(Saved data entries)
======
(* ===== verification/DebugEvents.v ===== *)
(** * The events and the keyboard of the debug toolkit
    (crates/node/src/debug_toolkit/event/stream.rs, repl/terminal.rs)

    The history of the orchestrator's events with its filter and its text, the line editor, and the
    turns of the loop of the REPL that runs a node itself (repl/local.rs).  The regular expressions
    are those of regex-lite and the [Debug] text of hashes and keys is derived: parameters. *)

From Stdlib Require Import Ascii.
From S2P Require Import DebugCommands.
From S2P Require Import Prelude Primitives DbModel DbOps Engine Sequencer Orchestrator.

(** ** Events (event/stream.rs) *)

Definition DEFAULT_HISTORY_CAPACITY : nat := 100.

(** [Regex::new] with [is_match], and the [Debug] text of values that are printed. *)
Class DebugText := {
  regex : string → option (string → bool);
  debug_hash : B256 → string;
  debug_peer : PeerId → string;
  debug_key : L1MessageKey → string
}.

Section Events.
Context `{Chain} `{DebugText}.
Open Scope string_scope.

Record EventStreamState := mkEventStream {
  enabled : bool;
  event_filter : option string;
  history : list (Z * ChainOrchestratorEvent);
  history_capacity : nat;
  event_counter : nat
}.

Definition EventStreamState_new : EventStreamState := mkEventStream false None [] DEFAULT_HISTORY_CAPACITY 0.
Definition stream_enable (s : EventStreamState) : EventStreamState :=
  mkEventStream true (event_filter s) (history s) (history_capacity s) (event_counter s).
Definition stream_disable (s : EventStreamState) : EventStreamState :=
  mkEventStream false (event_filter s) (history s) (history_capacity s) (event_counter s).
Definition set_filter (pattern : option string) (s : EventStreamState) : EventStreamState :=
  mkEventStream (enabled s) pattern (history s) (history_capacity s) (event_counter s).

(** [event_type_name], on the events the orchestrator sends. *)
Definition event_type_name (e : ChainOrchestratorEvent) : string :=
  match e with
  | BlockSequenced _ => "BlockSequenced"
  | ChainConsolidated _ _ => "ChainConsolidated"
  | ChainExtended _ => "ChainExtended"
  | ChainReorged _ => "ChainReorged"
  | L1Synced => "L1Synced"
  | OptimisticSync _ => "OptimisticSync"
  | NewL1Block _ => "NewL1Block"
  | L1MessageCommitted _ => "L1MessageCommitted"
  | L1Reorg _ _ _ _ => "L1Reorg"
  | BatchConsolidated _ => "BatchConsolidated"
  | UnwoundToL1Block _ => "UnwoundToL1Block"
  | BlockConsolidated _ => "BlockConsolidated"
  | BatchReverted _ _ => "BatchReverted"
  | L1BlockFinalized _ _ => "L1BlockFinalized"
  | NewBlockReceived _ => "NewBlockReceived"
  | L1MessageNotFoundInDatabase _ => "L1MessageNotFoundInDatabase"
  | BlockedImportDropped _ => "BlockedImportDropped"
  | BlockFailedConsensusChecks _ _ => "BlockFailedConsensusChecks"
  | BlockAlreadyKnown _ _ => "BlockAlreadyKnown"
  | OldForkReceived _ _ _ => "OldForkReceived"
  | BatchCommitIndexed _ _ => "BatchCommitIndexed"
  | BatchFinalizeIndexed _ _ => "BatchFinalizeIndexed"
  | SignedBlock _ _ => "SignedBlock"
  | L1MessageMismatchEvent _ _ => "L1MessageMismatch"
  | FcsHeadUpdated _ => "FcsHeadUpdated"
  | L2FinalizedBlockReceived _ _ => "L2FinalizedBlockReceived"
  | BlockBuildingSkipped => "BlockBuildingSkipped"
  | Shutdown => "Shutdown"
  end.

(** [{:.8}...]: the first characters of a hash. *)
Definition short (s : string) : string := String.substring 0 8 s +:+ "...".
(** One field or two in braces. *)
Definition fields1 (name f v : string) : string := name +:+ " { " +:+ f +:+ ": " +:+ v +:+ " }".
Definition fields2 (name f v g w : string) : string :=
  name +:+ " { " +:+ f +:+ ": " +:+ v +:+ ", " +:+ g +:+ ": " +:+ w +:+ " }".
Definition len {A} (l : list A) : string := u64_to_string (Z.of_nat (length l)).

Definition format_event_short (e : ChainOrchestratorEvent) : string :=
  match e with
  | BlockSequenced b =>
      fields2 "BlockSequenced" "block" (u64_to_string (h_number (header b))) "hash" (short (debug_hash (block_hash_slow b)))
  | ChainConsolidated from to => fields2 "ChainConsolidated" "from" (u64_to_string from) "to" (u64_to_string to)
  | ChainExtended i => fields1 "ChainExtended" "blocks" (len (ci_chain i))
  | ChainReorged i => fields1 "ChainReorged" "blocks" (len (ci_chain i))
  | L1Synced => "L1Synced"
  | OptimisticSync info => fields1 "OptimisticSync" "block" (u64_to_string (number info))
  | NewL1Block n => fields1 "NewL1Block" "block" (u64_to_string n)
  | L1MessageCommitted index => fields1 "L1MessageCommitted" "queue_index" (u64_to_string index)
  | L1Reorg n _ _ _ => fields1 "L1Reorg" "l1_block" (u64_to_string n)
  | BatchConsolidated o => fields1 "BatchConsolidated" "blocks" (len (blocks o))
  | UnwoundToL1Block n => fields1 "UnwoundToL1Block" "block" (u64_to_string n)
  | BlockConsolidated o =>
      fields1 "BlockConsolidated" "block" (u64_to_string (number (block_info (into_inner o))))
  | BatchReverted b safe =>
      fields2 "BatchReverted" "index" (u64_to_string (b_index b)) "safe" (u64_to_string (number safe))
  | L1BlockFinalized n bs => fields2 "L1BlockFinalized" "block" (u64_to_string n) "batches" (len bs)
  | NewBlockReceived bp =>
      fields2 "NewBlockReceived" "block" (u64_to_string (h_number (header (nb_block bp))))
        "peer" (short (debug_peer (nb_peer_id bp)))
  | L1MessageNotFoundInDatabase key => fields1 "L1MessageNotFoundInDatabase" "key" (debug_key key)
  | BlockedImportDropped h => fields1 "BlockedImportDropped" "hash" (debug_hash h)
  | BlockFailedConsensusChecks h p =>
      fields2 "BlockFailedConsensusChecks" "hash" (short (debug_hash h)) "peer" (short (debug_peer p))
  | BlockAlreadyKnown h p =>
      fields2 "BlockAlreadyKnown" "hash" (short (debug_hash h)) "peer" (short (debug_peer p))
  | OldForkReceived headers p _ =>
      fields2 "OldForkReceived" "headers" (len headers) "peer" (short (debug_peer p))
  | BatchCommitIndexed b n =>
      fields2 "BatchCommitIndexed" "index" (u64_to_string (b_index b)) "l1_block" (u64_to_string n)
  | BatchFinalizeIndexed info bs =>
      fields2 "BatchFinalizeIndexed" "l1_block" (u64_to_string (number info)) "batches" (len bs)
  | SignedBlock b _ =>
      fields2 "SignedBlock" "block" (u64_to_string (h_number (header b))) "hash" (short (debug_hash (block_hash_slow b)))
  | L1MessageMismatchEvent expected actual =>
      fields2 "L1MessageMismatch" "expected" (short (debug_hash expected)) "actual" (short (debug_hash actual))
  | FcsHeadUpdated info => fields1 "FcsHeadUpdated" "block" (u64_to_string (number info))
  | L2FinalizedBlockReceived h p =>
      fields2 "L2FinalizedBlockReceived" "hash" (short (debug_hash h)) "peer" (short (debug_peer p))
  | BlockBuildingSkipped => "BlockBuildingSkipped"
  | Shutdown => "Shutdown"
  end.

(** [str::replace('*', _)]. *)
Fixpoint replace_star (to s : string) : string :=
  match s with
  | EmptyString => EmptyString
  | String c s => if Ascii.eqb c "*" then to +:+ replace_star to s else String c (replace_star to s)
  end.

Definition matches_filter (event_name : string) (s : EventStreamState) : bool :=
  match event_filter s with
  | None => true
  | Some pattern =>
      match regex ("^" +:+ replace_star ".*" pattern +:+ "$") with
      | Some is_match => is_match event_name
      | None => true
      end
  end.

Definition format_event (e : ChainOrchestratorEvent) : string := "  [EVENT] " +:+ format_event_short e.

(** [record_event] at the instant [now]: what is displayed, and the new history. *)
Definition record_event (now : Z) (e : ChainOrchestratorEvent) (s : EventStreamState) :
    option string * EventStreamState :=
  let kept := if Nat.leb (history_capacity s) (length (history s)) then tl (history s) else history s in
  let s := mkEventStream (enabled s) (event_filter s) (kept ++ [(now, e)]) (history_capacity s) (S (event_counter s)) in
  (if enabled s && matches_filter (event_type_name e) s then Some (format_event e) else None, s).

(** [get_history]: the ages saturate at zero. *)
Definition get_history (now : Z) (count : nat) (s : EventStreamState) : list (Z * ChainOrchestratorEvent) :=
  rev (map (λ '(t, e), (saturating_sub now t, e)) (take count (rev (history s)))).

Definition total_events (s : EventStreamState) : nat := event_counter s.

(** The operations of a stream, and a session of them. *)
Inductive StreamOp := OpRecord (now : Z) (e : ChainOrchestratorEvent) | OpEnable | OpDisable | OpFilter (pattern : option string).

Definition stream_op (o : StreamOp) (s : EventStreamState) : EventStreamState :=
  match o with
  | OpRecord now e => (record_event now e s).2
  | OpEnable => stream_enable s
  | OpDisable => stream_disable s
  | OpFilter pattern => set_filter pattern s
  end.
Definition recorded (o : StreamOp) : option (Z * ChainOrchestratorEvent) :=
  match o with OpRecord now e => Some (now, e) | _ => None end.

(** ** Properties *)

Close Scope string_scope.

(** The last [n] elements. *)
Definition last_n {A} (n : nat) (l : list A) : list A := drop (length l - n) l.

Lemma last_n_snoc {A} n (l : list A) x : (0 < n)%nat → last_n n (l ++ [x]) = last_n (n - 1) l ++ [x].
Proof.
  intros Hn. unfold last_n. rewrite length_app. simpl.
  replace (length l + 1 - n)%nat with (length l - (n - 1))%nat by lia. by rewrite drop_app_le by lia.
Qed.

Lemma last_n_shrink {A} n (l : list A) :
  (0 < n)%nat → (if Nat.leb n (length (last_n n l)) then tl (last_n n l) else last_n n l) = last_n (n - 1) l.
Proof.
  intros Hn. unfold last_n. rewrite length_drop. destruct (Nat.leb_spec n (length l - (length l - n))).
  - change (tl (drop (length l - n) l)) with (drop 1 (drop (length l - n) l)). rewrite drop_drop. f_equal. lia.
  - by replace (length l - n)%nat with (length l - (n - 1))%nat by lia.
Qed.

Lemma last_n_last_n {A} n m (l : list A) : last_n n (last_n m l) = last_n (Nat.min n m) l.
Proof. unfold last_n. rewrite length_drop, drop_drop. f_equal. lia. Qed.

Lemma rev_take_rev {A} n (l : list A) : rev (take n (rev l)) = last_n n l.
Proof. rewrite firstn_rev. apply rev_involutive. Qed.

Lemma history_inv ops s :
  (0 < history_capacity s)%nat → history s = last_n (history_capacity s) (history s) →
  let s' := foldl (λ s o, stream_op o s) s ops in
  history_capacity s' = history_capacity s ∧
  ∃ l, l = history s ++ omap recorded ops ∧ history s' = last_n (history_capacity s) l ∧
    event_counter s' = (event_counter s + length (omap recorded ops))%nat.
Proof.
  intros Hc Hs. induction ops as [|o ops IH] using rev_ind; cbv zeta in *.
  - simpl. split; [done|]. eexists. split; [done|]. rewrite app_nil_r, Nat.add_0_r. done.
  - rewrite foldl_snoc, omap_app, app_assoc, length_app.
    destruct IH as (Hcap & l & -> & Hh & Hn). set (s1 := foldl _ s ops) in *.
    destruct o as [now e| | |p]; simpl; try (split; [done|]; eexists; split; [done|]; rewrite app_nil_r; split; [done|lia]).
    split; [done|]. eexists. split; [done|]. split; [|lia].
    rewrite last_n_snoc by done. f_equal. rewrite Hcap, Hh. by apply last_n_shrink.
Qed.

(** The history of the toolkit holds, whatever is switched or filtered meanwhile, the last 100
    events in the order they came, and the counter all of them; [events history n] lists the last
    [n] of those. *)
Theorem history_is_recent ops now count :
  let s := foldl (λ s o, stream_op o s) EventStreamState_new ops in
  let events := omap recorded ops in
  history s = last_n DEFAULT_HISTORY_CAPACITY events ∧ total_events s = length events ∧
  map snd (get_history now count s) = map snd (last_n (Nat.min count DEFAULT_HISTORY_CAPACITY) events).
Proof.
  intros s events.
  destruct (history_inv ops EventStreamState_new) as (_ & l & -> & Hh & Hn); [by apply Nat.ltb_lt|done|].
  fold s in Hh, Hn. fold events in Hh, Hn. simpl in Hh, Hn. split_and!; [done|done|].
  unfold get_history. rewrite <- map_rev, map_map, (map_ext _ snd) by (by intros []).
  by rewrite rev_take_rev, Hh, last_n_last_n.
Qed.
End Events.

(** ** The keyboard (repl/terminal.rs) *)

Inductive Key := KeyEnter | KeyBackspace | KeyChar (c : ascii) (control : bool) | KeyEsc | KeyOther.
Inductive InputAction := ActionCommand (line : string) | ActionQuit | ActionNone.

Fixpoint pop_char (s : string) : string :=
  match s with
  | EmptyString | String _ EmptyString => EmptyString
  | String c s => String c (pop_char s)
  end.

(** [poll_keyboard] on the pending keys: the action, the keys left and the buffer. *)
Fixpoint poll_keyboard (keys : list Key) (input_buffer : string) : InputAction * list Key * string :=
  match keys with
  | [] => (ActionNone, [], input_buffer)
  | KeyEnter :: keys =>
      let line := trim_input input_buffer in
      if String.eqb line "" then poll_keyboard keys "" else (ActionCommand line, keys, "")
  | KeyBackspace :: keys => poll_keyboard keys (pop_char input_buffer)
  | KeyChar c control :: keys =>
      if control && Ascii.eqb c "c" then poll_keyboard keys input_buffer
      else if control && Ascii.eqb c "d" then (ActionQuit, keys, input_buffer)
      else poll_keyboard keys (input_buffer +:+ String c "")
  | KeyEsc :: keys => poll_keyboard keys ""
  | KeyOther :: keys => poll_keyboard keys input_buffer
  end.

Definition type_text (s : string) : list Key := map (λ c, KeyChar c false) (String.list_ascii_of_string s).

Lemma append_assoc (a b c : string) : ((a +:+ b) +:+ c = a +:+ (b +:+ c))%string.
Proof. induction a as [|x a IH]; [done|]. exact (f_equal (String x) IH). Qed.

Lemma append_nil (a : string) : (a +:+ "" = a)%string.
Proof. induction a as [|x a IH]; [done|]. exact (f_equal (String x) IH). Qed.

Lemma poll_typed s keys buffer :
  poll_keyboard (type_text s ++ keys) buffer = poll_keyboard keys (buffer +:+ s)%string.
Proof.
  revert buffer. induction s as [|c s IH]; intros buffer; simpl; [by rewrite append_nil|].
  rewrite IH. f_equal. apply append_assoc.
Qed.

(** A line that is typed and entered is the command; a blank one is passed over. *)
Lemma typed_line s keys :
  poll_keyboard (KeyEsc :: type_text s ++ KeyEnter :: keys) "" =
    if String.eqb (trim_input s) "" then poll_keyboard keys "" else (ActionCommand (trim_input s), keys, ""%string).
Proof. simpl. rewrite poll_typed. reflexivity. Qed.

(** ** The loop of the REPL that runs its node (repl/local.rs) *)

Section LocalLoop.
Context `{Chain} `{DebugText}.

(** What the node's event stream yields within the 50 ms of a turn: an event, its end, or nothing. *)
Inductive NodePoll := StreamItem (now : Z) (e : ChainOrchestratorEvent) | StreamEnded | StreamPending.

Record DebugRepl := mkRepl {
  running : bool;
  input_buffer : string;
  event_stream : EventStreamState;
  keys : list Key;
  executed : list string
}.

(** One turn of [run]: events come first; the keyboard is read when there was none. *)
Definition repl_turn (p : NodePoll) (s : DebugRepl) : DebugRepl :=
  if running s then
    match p with
    | StreamItem now e =>
        mkRepl true (input_buffer s) (record_event now e (event_stream s)).2 (keys s) (executed s)
    | StreamEnded => s
    | StreamPending =>
        let '(action, rest, buffer) := poll_keyboard (keys s) (input_buffer s) in
        match action with
        | ActionCommand line => mkRepl true buffer (event_stream s) rest (executed s ++ [line])
        | ActionQuit => mkRepl false buffer (event_stream s) rest (executed s)
        | ActionNone => mkRepl true buffer (event_stream s) rest (executed s)
        end
    end
  else s.

(** Once the orchestrator has stopped, its event stream has ended, which every poll of it reports
    at once: the loop goes on without reading the keyboard again, and cannot be left. *)
Lemma ended_stream_ignores_keyboard n s typed :
  running s = true →
  foldl (λ s p, repl_turn p s) (mkRepl (running s) (input_buffer s) (event_stream s) typed (executed s))
    (replicate n StreamEnded) =
  mkRepl true (input_buffer s) (event_stream s) typed (executed s).
Proof. intros ->. induction n as [|n IH]; [done|]. exact IH. Qed.
End LocalLoop.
======
Wherever the word "ActionQuit" appears in a line of the data above, copy that line.

Inductive InputAction := ActionCommand (line : string) | ActionQuit | ActionNone.
      else if control && Ascii.eqb c "d" then (ActionQuit, keys, input_buffer)
        | ActionQuit => mkRepl false buffer (event_stream s) rest (executed s)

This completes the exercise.